INPUT MATERIAL below:

Lemma grown_wf l x : wf l → wf (set_tmr l (l_tmr l ++ x)) ∧ timers (set_tmr l (l_tmr l ++ x)) = timers l.
Proof.
  intros ([W1 W2 W3 W4 W5 W6 W7] & Hh & Hf).
  assert (armed (set_tmr l (l_tmr l ++ x)) = armed l) as Ha.
  { unfold armed. cbn. by rewrite take_app_le. }
  assert (∀ j, (j < l_ntmr l)%nat → (l_tmr l ++ x) !!! j = l_tmr l !!! j) as Hj.
  { intros j Hj. by rewrite !list_lookup_total_alt, lookup_app_l by lia. }
  split; [|unfold timers; by rewrite Ha]. split_and!; [| |exact Hf].
  - constructor; try done; rewrite ?Ha; try done.
    + cbn. rewrite length_app. lia.
    + intros j Hjn. cbn. rewrite Hj by done. by apply W4.
    + intros s i Hs Hi. destruct (W5 s i Hs Hi). cbn. rewrite Hj by done. done.
  - intros j Hjn. cbn [l_ntmr l_tmr set_tmr] in *. pose proof (parent_lt j ltac:(lia)).
    rewrite !Hj by lia. by apply Hh.
Qed.

(** A new last entry with the handle set aside. *)
Definition pushed (l : net_loop) (t : tmr) : net_loop :=
  NetLoop (l_stop l) (l_fds l) (<[l_ntmr l := t]> (l_tmr l)) (S (l_ntmr l))
    (place (l_slot l) (t_slot t) (l_ntmr l)) (l_freeslot l) (l_pre l) (l_npre l) (l_pre_gaps l).

Lemma pushed_spec l t : reserved l (t_slot t) → heap (l_ntmr l) (l_tmr l) →
  (l_ntmr l < length (l_tmr l))%nat →
  wfs (pushed l t) ∧ free_ok 0 (pushed l t) ∧ heap_up (S (l_ntmr l)) (l_tmr (pushed l t)) (l_ntmr l) ∧
  timers (pushed l t) ≡ₚ entry (l_slot l) t :: timers l ∧
  (∀ s, s_gen (l_slot (pushed l t) !!! s) = s_gen (l_slot l !!! s)).
Proof.
  intros (Hw & Hs & Hp & fl & Hd & Hni & Hc & Hlen) Hh Hn. pose proof Hw as [W1 W2 W3 W4 W5 W6 W7].
  set (s := t_slot t) in *. set (n := l_ntmr l) in *.
  assert (∀ x, l_slot (pushed l t) !!! x = if bool_decide (x = s)
    then TmrSlot (Some n) (s_gen (l_slot l !!! s)) (s_next (l_slot l !!! s)) else l_slot l !!! x) as Hx
    by (intros; by apply place_get).
  assert (∀ x, s_gen (l_slot (pushed l t) !!! x) = s_gen (l_slot l !!! x)) as Hg.
  { intros x. rewrite Hx. case_bool_decide; [by subst|done]. }
  assert (s ∉ slots (armed l)) as Hsn.
  { intros [i Hi]%armed_slot; try done. by rewrite Hp in Hi. }
  assert (armed (pushed l t) = armed l ++ [t]) as Ha.
  { unfold armed, pushed. cbn [l_ntmr l_tmr]. fold n. rewrite take_S_total by (by rewrite length_insert).
    by rewrite take_insert_ge, list_lookup_total_insert_eq by lia. }
  assert (∀ j, (j < n)%nat → l_tmr (pushed l t) !!! j = l_tmr l !!! j) as Hj.
  { intros j Hj. apply list_lookup_total_insert_ne. fold n. lia. }
  assert (l_tmr (pushed l t) !!! n = t) as Hjn by (by apply list_lookup_total_insert_eq).
  assert (length (l_slot (pushed l t)) = length (l_slot l)) as Hsl by (cbn; apply length_insert).
  split_and!.
  - constructor; rewrite ?Ha, ?Hsl; try done.
    + cbn. rewrite length_insert. fold n. lia.
    + unfold slots. rewrite map_app. apply NoDup_app. split_and!; [done| |apply NoDup_singleton].
      intros x Hx1 Hx2. apply list_elem_of_singleton in Hx2. by subst x.
    + intros x. unfold slots. rewrite map_app, elem_of_app. cbn. rewrite list_elem_of_singleton.
      intros [?| ->]; [by apply W3|done].
    + intros j Hjl. change (l_ntmr (pushed l t)) with (S n) in Hjl.
      destruct (decide (j = n)) as [->|E]; [rewrite Hjn, Hx; fold s; by rewrite bool_decide_true|].
      rewrite Hj, Hx by lia. rewrite bool_decide_false; [apply W4; fold n; lia|].
      intros E'. apply Hsn. rewrite <-E'. apply slot_elem; fold n; lia.
    + intros x i Hxl Hi. change (l_ntmr (pushed l t)) with (S n). rewrite Hx in Hi.
      case_bool_decide as E; [simplify_eq/=; split; [lia|by rewrite Hjn]|].
      destruct (W5 x i Hxl Hi) as [Hin <-]. fold n in Hin. split; [lia|by rewrite Hj].
    + intros x Hxl. rewrite Hg. by apply W6.
  - exists fl. split_and!; [done| |rewrite Hsl; cbn; fold n; lia].
    eapply chain_frame; [|intros x Hxin; rewrite Hx|exact Hc]; [lia|].
    rewrite bool_decide_false; [done|]. by intros ->.
  - split.
    + intros j Hjl Hne. pose proof (parent_lt j ltac:(lia)). rewrite !Hj by lia. apply Hh. fold n. lia.
    + intros c Hc' Hn0 Hpc. pose proof (parent_lt c ltac:(lia)). lia.
  - unfold timers. rewrite Ha, map_app. cbn [map]. rewrite Permutation_app_comm. cbn [app].
    erewrite (map_ext (entry (l_slot (pushed l t))) (entry (l_slot l)));
      [|intros t'; unfold entry; by rewrite Hg]. unfold entry at 1. by rewrite Hg.
  - done.
Qed.

Lemma length_timers l : wfs l → length (timers l) = l_ntmr l.
Proof.
  intros Hw. unfold timers, armed. rewrite length_map, length_take. pose proof (wf_n l Hw). lia.
Qed.

Lemma net_loop_after_spec gh gs now l ms cb ud : wf l →
  ∃ l' id, net_loop_after gh gs now l ms cb ud = Ok (l', id) ∧ wf l' ∧
    (id = 0 ∧ timers l' = timers l ∧
       (cb = 0 ∨ gh = false ∨ gs = false ∨ UINT32_MAX <= 2 * Z.of_nat (length (timers l))) ∨
     cb ≠ 0 ∧ 0 < id < 18446744073709551616 ∧ (id ∉ map handle (timers l)) ∧
       timers l' ≡ₚ (id, u64 (now + ms), cb, ud) :: timers l).
Proof.
  intros Hw. unfold net_loop_after. destruct (Z.eqb_spec cb 0) as [->|Hcb].
  { do 2 eexists. split; [done|]. split; [done|]. left. auto. }
  destruct (bool_decide (l_ntmr l = length (l_tmr l)) && negb gh) eqn:Eg.
  { apply andb_true_iff in Eg as [_ Eg]. do 2 eexists. split; [done|]. split; [done|]. left.
    destruct gh; [done|auto]. }
  set (l1 := if bool_decide (l_ntmr l = length (l_tmr l)) then _ else l). cbv zeta. clear Eg.
  assert (wf l1 ∧ timers l1 = timers l ∧ (l_ntmr l1 < length (l_tmr l1))%nat ∧ l_ntmr l1 = l_ntmr l)
    as ((Hw1 & Hh1 & Hf1) & Ht1 & Hn1 & Hs1).
  { unfold l1. pose proof (wf_n l (proj1 Hw)). case_bool_decide as E; [|split_and!; try done; lia].
    destruct (grown_wf l (replicate ((if bool_decide (length (l_tmr l) = 0%nat) then 16
      else length (l_tmr l) * 2)%nat - length (l_tmr l)) junk_tmr) Hw) as [? ?].
    split_and!; try done. cbn [l_tmr l_ntmr set_tmr]. rewrite length_app, length_replicate.
    case_bool_decide; lia. }
  destruct (tmr_slot_alloc_spec gs l1 Hw1 Hf1) as [(l2 & s & -> & Hr & E1 & E2 & E3)|[-> Hf]]; bstep.
  2: { do 2 eexists. split; [done|]. split; [done|]. left. rewrite Hs1, <-(length_timers l (proj1 Hw)) in Hf.
       naive_solver. }
  set (t := Tmr (u64 (now + ms)) s cb ud). pose proof Hr as (Hw2 & Hs2 & Hp2 & _).
  destruct (pushed_spec l2 t Hr) as (Hwp & Hfp & Hop & Htp & Hgp); [by rewrite E1, E2|by rewrite E1, E2|].
  rewrite aset_Ok by (by rewrite E1, E2). bstep. rewrite aget_Ok by done. bstep.
  rewrite aset_Ok by done. bstep. change (set_ntmr _ _) with (pushed l2 t).
  destruct (tmr_up_spec (pushed l2 t) (l_ntmr l2) Hwp Hfp) as (h & ss & -> & Hw' & Ht' & Hg' & Hl');
    [cbn; lia|done|]. bstep. cbn [l_slot set_slot].
  rewrite aget_Ok by (rewrite Hl'; cbn; unfold place; by rewrite length_insert). bstep.
  rewrite Hg', Hgp. do 2 eexists. split; [done|]. split; [done|]. right.
  pose proof (wf_cslot l2 Hw2) as Hc. unfold UINT32_MAX in Hc.
  destruct (TMR_ID_parts (s_gen (l_slot l2 !!! s)) s) as (P1 & P2 & P3); [by apply Hw2|lia|].
  split_and!; [done|lia|lia| |].
  - rewrite <-Ht1, <-E3. intros Hin. apply list_elem_of_fmap in Hin as (e & Ee & He).
    destruct (handle_slot l2 e Hw2 He) as (i & Hi & -> & F1 & _). rewrite <-Ee, P1 in F1.
    assert (s = t_slot (l_tmr l2 !!! i)) as E by lia. rewrite E in Hp2.
    by rewrite (wf_placed l2 Hw2) in Hp2.
  - by rewrite Ht', Htp, E3, Ht1.
Qed.

(** ** Firing *)

Lemma heap_root n h j : heap n h → (j < n)%nat → t_due (h !!! 0%nat) <= t_due (h !!! j).
Proof.
  intros Hh. induction (lt_wf j) as [j _ IH]. intros Hj. destruct (decide (j = 0%nat)) as [->|]; [done|].
  pose proof (parent_lt j ltac:(lia)). pose proof (IH (parent j) ltac:(lia) ltac:(lia)).
  pose proof (Hh j ltac:(lia)). lia.
Qed.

End of INPUT MATERIAL.

## REQUIRED ACTION
Work out how many lines contain the word "eexists" in the records, and answer with the number only.

## ANSWER SECTION
4